First, if the prover knows $s$, it doesn't need to know the $e_i$'s to create membership witnesses. It can simply raise the accumulator $\mathsf{acc}$ to $1/(e_k + s)$: \begin{align*} \mathsf{wit}_{e_k} &= \mathsf{acc}^{\frac{1}{e_k + s}} = {g^{f(e,s)/{(e_k + s)}}} = g^{\prod_{i\ne k}{(e_i+s)}} \end{align*}

This brings me to my second point: knowledge of $s$ allows the prover to create fake membership witnesses for any $e$ that was not accumulated. This is because the prover can compute $\frac{1}{e + s}$ for any $e$.

So, yes, computing $f(e,s)/(e_k+s)$ and then raising $g$ to it is one way to calculate the witness, but it's a bad idea: the prover can easily create fake witnesses for any non-accumulated $e$ if it knows $s$. Computing witnesses in this way only makes sense when there's a trusted party that knows $s$. This trusted party computes and outsources witnesses to an untrusted "prover" who merely relays these witnesses to verifiers (i.e., the 2- or 3- party models of authenticated data structures).

Requiring a trusted party that knows $s$ is unreasonable in many applications.
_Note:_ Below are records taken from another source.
Fixpoint readValue (fuel : nat) (s : string) : option (jsval * string) :=
  match fuel with
  | O => None
  | S fuel' =>
      match skipWs s with
      | String "{" r =>
          match skipWs r with
          | String "}" r' => Some (JObj [], r')
          | _ => readMembers fuel' r []
          end
      | String "[" r =>
          match skipWs r with
          | String "]" r' => Some (JArr [], r')
          | _ => readElements fuel' r []
          end
      | String "034" r =>
          match readString r with
          | Some (str, r') => Some (JStr str, r')
          | None => None
          end
      | String "t" (String "r" (String "u" (String "e" r))) => Some (JBool true, r)
      | String "f" (String "a" (String "l" (String "s" (String "e" r)))) =>
          Some (JBool false, r)
      | String "n" (String "u" (String "l" (String "l" r))) => Some (JNull, r)
      | other =>
          match readNumber other with
          | Some (q, r) => Some (JNum q, r)
          | None => None
          end
      end
  end
with readElements (fuel : nat) (s : string) (acc : list jsval)
  : option (jsval * string) :=
  match fuel with
  | O => None
  | S fuel' =>
      match readValue fuel' s with
      | Some (v, r) =>
          match skipWs r with
          | String "," r' => readElements fuel' r' (acc ++ [v])
          | String "]" r' => Some (JArr (acc ++ [v]), r')
          | _ => None
          end
      | None => None
      end
  end
with readMembers (fuel : nat) (s : string) (acc : list (string * jsval))
  : option (jsval * string) :=
  match fuel with
  | O => None
  | S fuel' =>
      match skipWs s with
      | String "034" r =>
          match readString r with
          | Some (k, r1) =>
              match skipWs r1 with
              | String ":" r2 =>
                  match readValue fuel' r2 with
                  | Some (v, r3) =>
                      match skipWs r3 with
                      | String "," r4 => readMembers fuel' r4 (objSet acc k v)
                      | String "}" r4 => Some (JObj (objSet acc k v), r4)
                      | _ => None
                      end
                  | None => None
                  end
              | _ => None
              end
          | None => None
          end
      | _ => None
      end
  end.

Definition parseJson (s : string) : option jsval :=
  match readValue (S (String.length s)) s with
  | Some (v, r) => match skipWs r with EmptyString => Some v | _ => None end
  | None => None
  end.

Definition showZ (z : Z) : string := DecimalString.NilZero.string_of_int (Z.to_int z).

(** Integers print in decimal; other rationals as a fraction. *)
Definition showQ (q : Q) : string :=
  let r := Qred q in
  match Qden r with
  | xH => showZ (Qnum r)
  | d => showZ (Qnum r) +++ "/" +++ showZ (Zpos d)
  end.

(** Round half away from zero, as [toFixed] does. *)
Definition roundQ (q : Q) : Z :=
  if Qle_bool 0 q then Qfloor (q + (1 # 2)) else (- Qfloor (Qopp q + (1 # 2)))%Z.

Definition pad (width : nat) (z : Z) : string :=
  let s := showZ z in
  (fix zeros (n : nat) : string :=
     match n with O => s | S n' => String "0" (zeros n') end)
    (width - String.length s).
Definition parse_result (self : Objective) (raw : raw_result)
  : M L (sdict float * float) :=
  match cls_backend (cls self), raw with
  | Scipy, ScipyRaw r => scipy_parse_result self r
  | TensorFlow, TfpRaw r => tensorflow_parse_result self r
  | Minuit, MinuitRaw r => minuit_parse_result self r
  | _, _ => raise TypeError
  end.

(** What [minimize] returns: the raw result, the history, or the
    estimate with the fixed parameters merged in. *)
Inductive minimize_output : Type :=
| LowLevel (raw : raw_result)
| History (h : list history_entry)
| Estimate (d : sdict float).

(** The loop of [minimize] that compares the result with the guess. *)
Definition compare_with_guess (self : Objective) (result : sdict float)
  : M L unit :=
  for_each (PyDict.items result)
    (fun kv =>
       g <- getitem (guess self) (fst kv) ;;
       if F64.eqb g (snd kv)
       then warn OptimizerWarning (EqualToGuess (fst kv) (snd kv))
       else ret tt).

(** The part of [minimize] after the backend has returned. *)
Definition finish_minimize (self : Objective) (raw : raw_result)
  : M L minimize_output :=
  if get_lowlevel_result self then ret (LowLevel raw)
  else if return_history self
  then (fun s => (Ok (History (_history s)), s))
  else
    rl <- parse_result self raw ;;
    let result := fst rl in
    compare_with_guess self result ;;
    ret (Estimate (supdate result (fix_ self))).

(** [Objective.minimize]. *)
Definition minimize (self : Objective) : M L minimize_output :=
  raw <- _minimize self ;;
  finish_minimize self raw.

(** * Interval estimation *)

(** The arguments of [IntervalObjective.__init__]; [i_kwargs] are those
    passed on to [Objective.__init__]. *)
Record interval_args : Type := mkIntervalArgs {
  i_target_parameter : string;
  i_bestfit : sdict float;
  i_direction : Z;
  i_critical_quantile : float;
  i_tol_multiplier : float;
  i_sigma_guess : option float;
  i_t_ppf : option (float -> float);
  i_t_ppf_grad : option (float -> float);
  i_kwargs : init_args
}.

(** The guess for the target parameter from Wilks' theorem, as
    [IntervalObjective.__init__] derives it when none is given. *)
Definition derive_tp_guess (target : string) (dy sigma_guess slope : float)
    (bestfit_tp : float) (direction : Z) : M L float :=
  root <- lift (py_pow (F64.mul (F64.of_Z 2) dy) (F64.lit 1 2)) ;;
  let dx_1 := F64.mul root (F64.abs sigma_guess) in
  let dx_2 :=
    if F64.eqb slope (F64.of_Z 0) then F64.inf
    else F64.abs (F64.div dy slope) in
  let dx := F64.py_min dx_1 dx_2 in
  let tp_guess :=
    F64.py_max LOWER_RATE_MULTIPLIER_BOUND
               (F64.add bestfit_tp (F64.mul (F64.of_Z direction) dx)) in
  ret (if endswith target "rate_multiplier"
       then F64.py_max tp_guess LOWER_RATE_MULTIPLIER_BOUND
       else tp_guess).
In practice, we want to prevent the (untrusted) prover from faking witnesses, by ensuring it does not know $s$. We can do this via a trusted setup phase that gives the prover public parameters $\left(g^{s^i}\right)_{0\le i\le q}$ but does not give him $s$. This trusted setup phase is run by some trusted "guy in the sky," which in practice can be implemented via MPC protocols (see Scalable Multi-party Computation for zk-SNARK Parameters in the Random Beacon Model). Here $q$ is a strict upper bound on the number of elements you will ever accumulate.

Now, in order to commit to a set $A = \{e_1, \dots, e_n\}, n\le q$ of items, you first have to compute the coefficients of the polynomial $f(e, x)$ using Lagrange interpolation in $O(n^2)$ time, Newton interpolation in $O(n^2)$ time or FFT interpolation in $O(n\log^2{n})$ time.
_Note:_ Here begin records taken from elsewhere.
(** What a heading match captured. *)
Lemma search_heading_sound (line : str) (ms : marks) (rest : str) :
  search reHeading None line = Some (ms, rest) ->
  1 <= length (group 1 ms) <= 6
  /\ forall c, In c (group 2 ms) -> In c line.
Proof.
  unfold reHeading. rewrite search_anchored. cbn [run]. intro H.
  change (step Open ?k ?p ?s ?m) with (k p s (s :: m)) in H.
  change (step (Rep ?g ?lo ?hi ?p) ?k) with (rep g p k lo hi) in H.
  apply rep_sound_bound in H as (p1 & s1 & -> & _ & Hlo & Hhi & H).
  change (step Close ?k ?p ?s ?m) with (k p s (s :: m)) in H.
  change (step (Rep ?g ?lo ?hi ?p) ?k) with (rep g p k lo hi) in H.
  apply rep_sound in H as (p2 & s2 & -> & _ & _ & H).
  change (step Open ?k ?p ?s ?m) with (k p s (s :: m)) in H.
  change (step (Rep ?g ?lo ?hi ?p) ?k) with (rep g p k lo hi) in H.
  apply rep_sound in H as (p3 & s3 & -> & _ & _ & H).
  change (step Close ?k ?p ?s ?m) with (k p s (s :: m)) in H.
  apply step_Eol in H as [-> H]. injection H as <- <-.
  unfold group. cbn [rev app nth Nat.mul Nat.add Nat.sub].
  rewrite !between_app. split; [lia|].
  intros c Hc. apply in_or_app. right. apply in_or_app. right.
  apply in_or_app. left. exact Hc.
Qed.

(** What a bullet match captured. *)
Lemma search_bullet_sound (line : str) (ms : marks) (rest : str) :
  search reBullet None line = Some (ms, rest) ->
  forall c, In c (group 2 ms) -> In c line.
Proof.
  unfold reBullet. rewrite search_anchored. cbn [run]. intro H.
  change (step (Rep ?g ?lo ?hi ?p) ?k) with (rep g p k lo hi) in H.
  apply rep_sound in H as (p1 & s1 & -> & _ & _ & H).
  change (step Open ?k ?p ?s ?m) with (k p s (s :: m)) in H.
  apply step_Chr in H as (c0 & s1' & -> & _ & H).
  change (step Close ?k ?p ?s ?m) with (k p s (s :: m)) in H.
  change (step (Rep ?g ?lo ?hi ?p) ?k) with (rep g p k lo hi) in H.
  apply rep_sound in H as (p2 & s2 & -> & _ & _ & H).
  change (step Open ?k ?p ?s ?m) with (k p s (s :: m)) in H.
  change (step (Rep ?g ?lo ?hi ?p) ?k) with (rep g p k lo hi) in H.
  apply rep_sound in H as (p3 & s3 & -> & _ & _ & H).
  change (step Close ?k ?p ?s ?m) with (k p s (s :: m)) in H.
  apply step_Eol in H as [-> H]. injection H as <- <-.
  unfold group. cbn [rev app nth Nat.mul Nat.add Nat.sub].
  rewrite between_app.
  intros c Hc. apply in_or_app. right. right. apply in_or_app. right.
  apply in_or_app. left. exact Hc.
Qed.

Lemma heading_tags (k : nat) :
  1 <= k <= 6 ->
  In (lit "<h" ++ decimal (N.of_nat k) ++ lit ">") formatterTags
  /\ In (lit "</h" ++ decimal (N.of_nat k) ++ lit ">") formatterTags.
Proof.
  intro H.
  assert (k = 1 \/ k = 2 \/ k = 3 \/ k = 4 \/ k = 5 \/ k = 6) as
    [-> |[-> |[-> |[-> |[-> | ->]]]]] by lia;
    split; vm_compute; tauto.
Qed.

Lemma closeList_tagged (inList : bool) : tagged (closeList inList).
Proof.
  destruct inList; [apply tagged_tag; vm_compute; tauto|].
  apply tagged_no_lt. intros [].
Qed.

Lemma openList_tagged (inList : bool) : tagged (openList inList).
Proof.
  destruct inList; [apply tagged_no_lt; intros []|].
  apply tagged_tag. vm_compute. tauto.
Qed.

Lemma lineBreak_tagged (line nextLine : str) :
  tagged (lineBreak line nextLine).
Proof.
  unfold lineBreak.
  destruct (negb _ && negb _ && negb _ && negb _);
    [apply tagged_tag; vm_compute; tauto|].
  destruct (_ || _); [apply tagged_tag; vm_compute; tauto|].
  apply tagged_no_lt. intros [].
Qed.

Lemma formatLines_tagged (lines : list str) :
  (forall l, In l lines -> ~ In LT l) ->
  forall inList, tagged (formatLines inList lines).
Proof.
  induction lines as [|line rest IH]; intros Hl inList.
  - apply closeList_tagged.
  - assert (Hline : ~ In LT line) by (apply Hl; left; reflexivity).
    assert (Hrest : forall b, tagged (formatLines b rest))
      by (apply IH; intros l Hin; apply Hl; right; exact Hin).
    cbn [formatLines].
    destruct (search reHeading None line) as [[ms r]|] eqn:Eh.
    + destruct (search_heading_sound line ms r Eh) as (Hk & Hin).
      destruct (heading_tags _ Hk) as (Ho & Hc).
      cbv zeta.
      apply tagged_app; [apply closeList_tagged|].
      set (level := decimal (N.of_nat (length (group 1 ms)))) in *.
      replace (lit "<h" ++ level ++ lit ">"
               ++ applyInlineFormatting (group 2 ms)
               ++ lit "</h" ++ level ++ lit ">" ++ formatLines false rest)
        with ((lit "<h" ++ level ++ lit ">")
              ++ applyInlineFormatting (group 2 ms)
              ++ (lit "</h" ++ level ++ lit ">") ++ formatLines false rest)
        by (rewrite <- !app_assoc; reflexivity).
      apply tagged_app; [apply tagged_tag, Ho|].
      apply tagged_app.
      { apply inline_tagged, tagged_no_lt. intro H. apply Hline, Hin, H. }
      apply tagged_app; [apply tagged_tag, Hc|apply Hrest].
    + destruct (search reBullet None line) as [[ms r]|] eqn:Eb.
      * pose proof (search_bullet_sound line ms r Eb) as Hin.
        cbv zeta.
        apply tagged_app; [apply openList_tagged|].
        apply tagged_app; [apply tagged_tag; vm_compute; tauto|].
        apply tagged_app.
        { apply inline_tagged, tagged_no_lt. intro H.
          apply Hline, Hin, H. }
        apply tagged_app; [apply tagged_tag; vm_compute; tauto|].
        apply Hrest.
      * cbv zeta.
        apply tagged_app; [apply closeList_tagged|].
        apply tagged_app; [apply inline_tagged, tagged_no_lt, Hline|].
        apply tagged_app; [|apply Hrest].
        destruct rest; [apply tagged_no_lt; intros []|].
        apply lineBreak_tagged.
Qed.

Lemma addToPiece_chars (c : char) (pieces : list str) (l : str) (x : char) :
  In l (addToPiece c pieces) -> In x l ->
  x = c \/ exists l', In l' pieces /\ In x l'.
Proof.
  destruct pieces as [|p ps]; simpl.
  - intros [<-|[]] [<-|[]]. left. reflexivity.
  - intros [<-|H] Hx.
    + destruct Hx as [<-|Hx]; [left; reflexivity|].
      right. exists p. auto.
    + right. exists l. auto.
Qed.

(** The pieces of a split hold code units of the text only. *)
Lemma splitFrom_chars (r : regex) (s : str) :
  forall prev skip l x,
    In l (splitFrom r prev s skip) -> In x l -> In x s.
Proof.
  induction s as [|c s IH]; intros prev skip l x Hl Hx.
  - destruct Hl as [<-|[]]. exact Hx.
  - assert (Hadd : In l (addToPiece c (splitFrom r (Some c) s 0)) ->
                   In x (c :: s)).
    { intro H. destruct (addToPiece_chars _ _ _ _ H Hx) as [->|(l' & H1 & H2)].
      - left. reflexivity.
      - right. exact (IH _ _ _ _ H1 H2). }
    destruct skip as [|n].
    + rewrite splitFrom_cons in Hl.
      destruct (run r prev (c :: s) []) as [[ms rest]|]; [|auto].
      destruct (length (c :: s) - length rest); [auto|].
      destruct Hl as [<-|Hl]; [destruct Hx|].
      right. exact (IH _ _ _ _ Hl Hx).
    + right. exact (IH _ _ _ _ Hl Hx).
Qed.

(** The property tells markup apart: a text that opens an element of its
    own does not have it. *)
Example tagged_rejects_script : ~ tagged (lit "<script>").
Proof.
  intro H. destruct (H [] (lit "script>") eq_refl) as (t & post' & Hin & E).
  simpl in Hin.
  repeat (destruct Hin as [<-|Hin]; [cbv in E; discriminate E|]).
  destruct Hin.
Qed.

(** X15: whatever the text of an entry, every [<] of the markup that
    [formatMessage] writes for it starts one of the tags the formatter
    itself writes (strong, em, br, ul, li, h1 to h6, opening or closing):
    no [<] of the text reaches the markup, so the text cannot open an
    element of its own.  The bodies that [renderChat] gives to [innerHTML]
    are such markup, for every session. *)
Theorem formatMessage_writes_own_tags_only :
  (forall text, tagged (formatMessage text))
  /\ (forall s b, In b (renderChat s) -> tagged (body b)).
Proof.
  assert (H : forall text, tagged (formatMessage text)).
  { intro text. unfold formatMessage.
    destruct (isEmpty text); [apply tagged_no_lt; intros []|].
    cbv zeta. apply formatLines_tagged.
    intros l Hl Hx. unfold split in Hl.
    apply (proj1 (escapeHtml_no_angle text)).
    exact (splitFrom_chars _ _ _ _ _ _ Hl Hx). }
  split; [exact H|].
  intros s b Hb. apply (in_map body) in Hb.
  unfold renderChat in Hb. cbv zeta in Hb. rewrite render_body in Hb.
  apply in_map_iff in Hb as (m & <- & _). apply H.
Qed.

Lemma formatMessage_writes_own_tags_only_witness :
  formatMessage (lit "**<b>**") = lit "<strong>&lt;b&gt;</strong>"
  /\ tagged (formatMessage (lit "**<b>**"))
  /\ In greetingBlock (renderChat initialSession)
  /\ tagged (body greetingBlock).
Proof.
  split; [reflexivity|].
  split; [exact (proj1 formatMessage_writes_own_tags_only (lit "**<b>**"))|].
  split; [left; reflexivity|].
  exact (proj2 formatMessage_writes_own_tags_only initialSession
           greetingBlock (or_introl eq_refl)).
Defined.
Note that you don't need to know $s$ to interpolate. Consider $A = \{1,2,3\}$. Its polynomial $f_A(x) = (x-1)(x-2)(x-3) = x^3 - 6 x^2 + 11 x - 6$, so its coefficients are $(1, -6, 11, -6)$.

Once you have the coefficients $\{c_1, \dots, c_n\}$ you can compute the accumulator $acc$ by raising the $\left(g^{s^i}\right)_{0\le i\le n}$ public parameters to the coefficients: \begin{align*} acc &= \left(g^{s^n}\right)^{c_n} \left(g^{s^{n-1}}\right)^{c_{n-1}} \dots (g^s)^{c_1} \left(g\right)^{c_0}\\ &= g^{c_n s^n} g^{c_{n-1} s^{n-1}} \dots g^{c_1 s} g^{c_0}\\ &= g^{c_n s^n+ c_{n-1} s^{n-1} + \dots + c_1 s + c_0}\\ &= g^{f(e,s)} \end{align*}

For example, for our set $A$ above, the prover computes its accumulator as $(g^{s^3})^1 (g^{s^2})^{-6} (g^{s})^{11} g^{-6} = g^{s^3 - 6 s^2 + 11 s - 6} = g^{f_A(s)}$. Note that the prover does not need $s$ to compute $g^{f_A(s)}$ as long as it has the public parameters. In my experience, most accumulator papers do not explain this step, partly because they only look at the two- or three-party models of authenticated data structures where there actually exists a trusted party that knows $s$. (In other words, the "Hey, let's play with fire!" model.)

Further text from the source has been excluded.